[Collected data]
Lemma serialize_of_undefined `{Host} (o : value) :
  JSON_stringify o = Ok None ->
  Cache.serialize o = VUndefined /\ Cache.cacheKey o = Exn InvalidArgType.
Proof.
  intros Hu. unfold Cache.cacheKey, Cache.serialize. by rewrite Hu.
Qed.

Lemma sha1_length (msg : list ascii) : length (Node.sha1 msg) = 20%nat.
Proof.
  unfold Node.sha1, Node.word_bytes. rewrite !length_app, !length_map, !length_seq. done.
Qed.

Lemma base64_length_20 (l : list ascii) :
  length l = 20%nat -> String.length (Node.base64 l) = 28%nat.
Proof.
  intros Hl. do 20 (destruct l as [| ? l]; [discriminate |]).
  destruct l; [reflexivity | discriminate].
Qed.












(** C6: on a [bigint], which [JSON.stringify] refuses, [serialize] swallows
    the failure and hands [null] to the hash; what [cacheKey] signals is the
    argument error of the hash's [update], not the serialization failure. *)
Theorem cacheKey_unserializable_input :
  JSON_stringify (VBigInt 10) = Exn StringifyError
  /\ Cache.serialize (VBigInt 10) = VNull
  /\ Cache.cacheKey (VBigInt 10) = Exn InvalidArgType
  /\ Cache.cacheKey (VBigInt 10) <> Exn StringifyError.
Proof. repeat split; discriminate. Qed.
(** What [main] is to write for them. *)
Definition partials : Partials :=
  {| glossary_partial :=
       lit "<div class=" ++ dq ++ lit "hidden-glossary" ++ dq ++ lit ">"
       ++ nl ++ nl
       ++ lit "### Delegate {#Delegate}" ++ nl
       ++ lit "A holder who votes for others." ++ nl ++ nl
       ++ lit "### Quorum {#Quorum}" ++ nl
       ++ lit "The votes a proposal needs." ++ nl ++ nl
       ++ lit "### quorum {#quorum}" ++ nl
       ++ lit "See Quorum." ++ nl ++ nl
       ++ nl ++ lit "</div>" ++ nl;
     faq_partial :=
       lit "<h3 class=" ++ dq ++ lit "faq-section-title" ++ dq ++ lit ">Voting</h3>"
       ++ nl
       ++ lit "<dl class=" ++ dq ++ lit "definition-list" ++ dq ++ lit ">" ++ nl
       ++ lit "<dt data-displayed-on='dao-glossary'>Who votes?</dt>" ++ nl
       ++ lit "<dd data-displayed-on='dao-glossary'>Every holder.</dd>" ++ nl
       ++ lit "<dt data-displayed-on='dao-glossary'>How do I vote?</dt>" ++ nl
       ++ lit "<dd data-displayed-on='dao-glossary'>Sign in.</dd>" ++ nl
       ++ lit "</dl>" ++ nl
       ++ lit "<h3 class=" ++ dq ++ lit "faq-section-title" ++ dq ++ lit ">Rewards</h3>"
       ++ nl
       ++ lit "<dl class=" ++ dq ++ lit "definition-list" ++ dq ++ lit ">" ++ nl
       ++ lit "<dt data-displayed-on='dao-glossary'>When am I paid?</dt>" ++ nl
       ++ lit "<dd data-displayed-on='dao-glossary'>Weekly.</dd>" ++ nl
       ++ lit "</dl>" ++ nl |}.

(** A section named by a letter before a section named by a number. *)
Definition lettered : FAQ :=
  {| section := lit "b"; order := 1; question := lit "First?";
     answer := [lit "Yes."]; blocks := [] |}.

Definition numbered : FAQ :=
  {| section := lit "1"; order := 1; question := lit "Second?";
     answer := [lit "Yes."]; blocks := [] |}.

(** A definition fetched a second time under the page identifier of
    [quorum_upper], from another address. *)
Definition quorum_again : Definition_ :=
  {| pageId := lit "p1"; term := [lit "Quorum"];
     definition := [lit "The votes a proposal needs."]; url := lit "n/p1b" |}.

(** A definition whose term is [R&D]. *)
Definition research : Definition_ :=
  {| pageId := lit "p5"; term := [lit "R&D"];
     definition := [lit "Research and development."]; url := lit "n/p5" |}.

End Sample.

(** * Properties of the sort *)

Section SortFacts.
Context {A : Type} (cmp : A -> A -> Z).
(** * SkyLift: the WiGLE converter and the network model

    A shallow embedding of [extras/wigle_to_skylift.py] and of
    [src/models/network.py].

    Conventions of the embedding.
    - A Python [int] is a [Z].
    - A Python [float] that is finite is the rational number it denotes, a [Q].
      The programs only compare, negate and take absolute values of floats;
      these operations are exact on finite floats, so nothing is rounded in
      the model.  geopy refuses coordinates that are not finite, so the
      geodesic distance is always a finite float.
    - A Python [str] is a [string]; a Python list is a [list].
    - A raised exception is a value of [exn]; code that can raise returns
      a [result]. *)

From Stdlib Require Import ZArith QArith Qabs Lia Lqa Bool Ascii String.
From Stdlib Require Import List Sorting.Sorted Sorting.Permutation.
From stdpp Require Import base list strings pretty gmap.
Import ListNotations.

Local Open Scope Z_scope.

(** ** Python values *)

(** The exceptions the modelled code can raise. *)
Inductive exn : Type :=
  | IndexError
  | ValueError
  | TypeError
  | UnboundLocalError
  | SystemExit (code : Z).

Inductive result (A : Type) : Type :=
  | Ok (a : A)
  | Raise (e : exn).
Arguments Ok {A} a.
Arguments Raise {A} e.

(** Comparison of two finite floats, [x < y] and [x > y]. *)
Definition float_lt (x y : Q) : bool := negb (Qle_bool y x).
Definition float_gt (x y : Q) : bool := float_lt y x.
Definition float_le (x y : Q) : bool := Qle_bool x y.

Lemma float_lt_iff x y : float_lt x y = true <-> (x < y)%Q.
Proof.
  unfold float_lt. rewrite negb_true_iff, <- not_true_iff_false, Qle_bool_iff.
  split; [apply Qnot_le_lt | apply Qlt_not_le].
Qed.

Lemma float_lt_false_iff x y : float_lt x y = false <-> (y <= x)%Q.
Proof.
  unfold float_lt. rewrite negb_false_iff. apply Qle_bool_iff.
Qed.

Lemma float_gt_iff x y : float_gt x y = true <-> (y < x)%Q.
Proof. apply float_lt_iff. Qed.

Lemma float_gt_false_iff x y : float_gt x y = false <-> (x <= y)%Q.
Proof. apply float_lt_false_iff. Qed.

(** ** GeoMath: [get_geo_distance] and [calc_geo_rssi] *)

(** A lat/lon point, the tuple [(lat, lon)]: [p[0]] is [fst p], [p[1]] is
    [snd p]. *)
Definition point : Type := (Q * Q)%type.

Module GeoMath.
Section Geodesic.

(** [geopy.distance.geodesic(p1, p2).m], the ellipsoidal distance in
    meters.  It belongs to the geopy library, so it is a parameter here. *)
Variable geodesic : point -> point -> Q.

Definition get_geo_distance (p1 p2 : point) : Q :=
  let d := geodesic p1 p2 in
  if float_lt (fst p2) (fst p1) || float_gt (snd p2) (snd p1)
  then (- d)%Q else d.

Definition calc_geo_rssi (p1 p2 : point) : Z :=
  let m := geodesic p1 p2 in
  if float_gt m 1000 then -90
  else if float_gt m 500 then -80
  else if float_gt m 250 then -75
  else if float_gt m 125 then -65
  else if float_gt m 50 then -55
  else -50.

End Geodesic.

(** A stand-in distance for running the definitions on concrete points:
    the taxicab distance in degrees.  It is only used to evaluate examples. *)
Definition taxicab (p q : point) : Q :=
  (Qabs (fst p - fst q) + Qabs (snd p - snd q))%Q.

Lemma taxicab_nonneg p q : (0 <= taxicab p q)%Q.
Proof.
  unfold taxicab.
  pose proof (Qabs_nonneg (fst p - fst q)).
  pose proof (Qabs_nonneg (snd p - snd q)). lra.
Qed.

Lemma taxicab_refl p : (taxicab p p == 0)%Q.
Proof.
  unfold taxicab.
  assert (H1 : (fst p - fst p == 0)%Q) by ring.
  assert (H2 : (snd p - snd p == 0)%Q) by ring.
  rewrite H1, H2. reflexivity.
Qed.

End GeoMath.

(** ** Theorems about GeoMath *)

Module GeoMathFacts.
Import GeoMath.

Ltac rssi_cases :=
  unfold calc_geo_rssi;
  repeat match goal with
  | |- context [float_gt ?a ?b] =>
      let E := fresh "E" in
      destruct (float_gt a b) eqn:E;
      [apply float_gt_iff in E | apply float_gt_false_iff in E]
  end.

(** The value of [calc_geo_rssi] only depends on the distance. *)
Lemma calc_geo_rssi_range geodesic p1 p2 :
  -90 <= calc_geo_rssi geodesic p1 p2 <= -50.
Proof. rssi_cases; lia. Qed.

WHAT NEEDS TO BE DONE => Above are some records; copy exactly the lines from the one with "End GeoMath." through the one with "destruct (float_gt a b) eqn:E;", both included, and no others.

EXPECTED ANSWER =>
End GeoMath.

(** ** Theorems about GeoMath *)

Module GeoMathFacts.
Import GeoMath.

Ltac rssi_cases :=
  unfold calc_geo_rssi;
  repeat match goal with
  | |- context [float_gt ?a ?b] =>
      let E := fresh "E" in
      destruct (float_gt a b) eqn:E;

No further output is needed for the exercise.